▸ Work required: Output all entries below exactly as they are given.

▸ Data listing:
(* ===== verification/Fat.v ===== *)
(** * The FAT32 file system (servers/fs/fs.cpp)

    The volume is a [BlockDevice]; [fat_] and [cluster_buf] are the server's
    one-sector and one-cluster buffers, as bytes. A [DirectoryEntry*] points
    into [cluster_buf] and is the index of the entry there: it designates
    whatever the buffer holds when it is used. *)

From S2P Require Import Prelude Bytes KernelLog.
From stdpp Require Import base list numbers option.
From Stdlib Require Import ZArith Lia.

Local Open Scope Z_scope.

(** The fields of the boot sector the server uses.
    [src/servers/fs/fs.hpp:14-42] [BPB] *)
Record BPB := MkBPB {
  bytes_per_sector : Z; sectors_per_cluster : Z; reserved_sector_count : Z; num_fats : Z;
  total_sectors_16 : Z; fat_size_32 : Z; root_cluster : Z;
}.

Definition parse_bpb (s : list Z) : BPB :=
  MkBPB (get_le 2 s 11) (get_le 1 s 13) (get_le 2 s 14) (get_le 1 s 16) (get_le 2 s 19) (get_le 4 s 36)
    (get_le 4 s 44).

(** [src/servers/fs/fs.hpp:44-52] [Attribute] *)
Definition kVolumeID : Z := 8.
Definition kDirectory : Z := 16.
Definition kLongName : Z := 15.

Definition EISDIR : Z := 21.
Definition ENOENT : Z := 2.
Definition ENOSPC : Z := 28.

(** The value [NextCluster] gives for the end of a chain, and the first of
    those that mark it in the table. *)
Definition end_of_chain : Z := 0x0fffffff.
Definition eoc_min : Z := 0x0ffffff8.

(** [toupper] of the C locale. *)
Definition toupper (c : Z) : Z := if (97 <=? c) && (c <=? 122) then c - 32 else c.

Definition char_slash : Z := 47.
Definition char_dot : Z := 46.

(** [src/servers/fs/fs.hpp:54-72] [DirectoryEntry] *)
Definition entry_size : nat := 32.
Definition name_off : nat := 0.
Definition attr_off : nat := 11.
Definition cluster_high_off : nat := 20.
Definition cluster_low_off : nat := 26.
Definition size_off : nat := 28.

▸ Exercise output:
(* ===== verification/Fat.v ===== *)
(** * The FAT32 file system (servers/fs/fs.cpp)

    The volume is a [BlockDevice]; [fat_] and [cluster_buf] are the server's
    one-sector and one-cluster buffers, as bytes. A [DirectoryEntry*] points
    into [cluster_buf] and is the index of the entry there: it designates
    whatever the buffer holds when it is used. *)

From S2P Require Import Prelude Bytes KernelLog.
From stdpp Require Import base list numbers option.
From Stdlib Require Import ZArith Lia.

Local Open Scope Z_scope.

(** The fields of the boot sector the server uses.
    [src/servers/fs/fs.hpp:14-42] [BPB] *)
Record BPB := MkBPB {
  bytes_per_sector : Z; sectors_per_cluster : Z; reserved_sector_count : Z; num_fats : Z;
  total_sectors_16 : Z; fat_size_32 : Z; root_cluster : Z;
}.

Definition parse_bpb (s : list Z) : BPB :=
  MkBPB (get_le 2 s 11) (get_le 1 s 13) (get_le 2 s 14) (get_le 1 s 16) (get_le 2 s 19) (get_le 4 s 36)
    (get_le 4 s 44).

(** [src/servers/fs/fs.hpp:44-52] [Attribute] *)
Definition kVolumeID : Z := 8.
Definition kDirectory : Z := 16.
Definition kLongName : Z := 15.

Definition EISDIR : Z := 21.
Definition ENOENT : Z := 2.
Definition ENOSPC : Z := 28.

(** The value [NextCluster] gives for the end of a chain, and the first of
    those that mark it in the table. *)
Definition end_of_chain : Z := 0x0fffffff.
Definition eoc_min : Z := 0x0ffffff8.

(** [toupper] of the C locale. *)
Definition toupper (c : Z) : Z := if (97 <=? c) && (c <=? 122) then c - 32 else c.

Definition char_slash : Z := 47.
Definition char_dot : Z := 46.

(** [src/servers/fs/fs.hpp:54-72] [DirectoryEntry] *)
Definition entry_size : nat := 32.
Definition name_off : nat := 0.
Definition attr_off : nat := 11.
Definition cluster_high_off : nat := 20.
Definition cluster_low_off : nat := 26.
Definition size_off : nat := 28.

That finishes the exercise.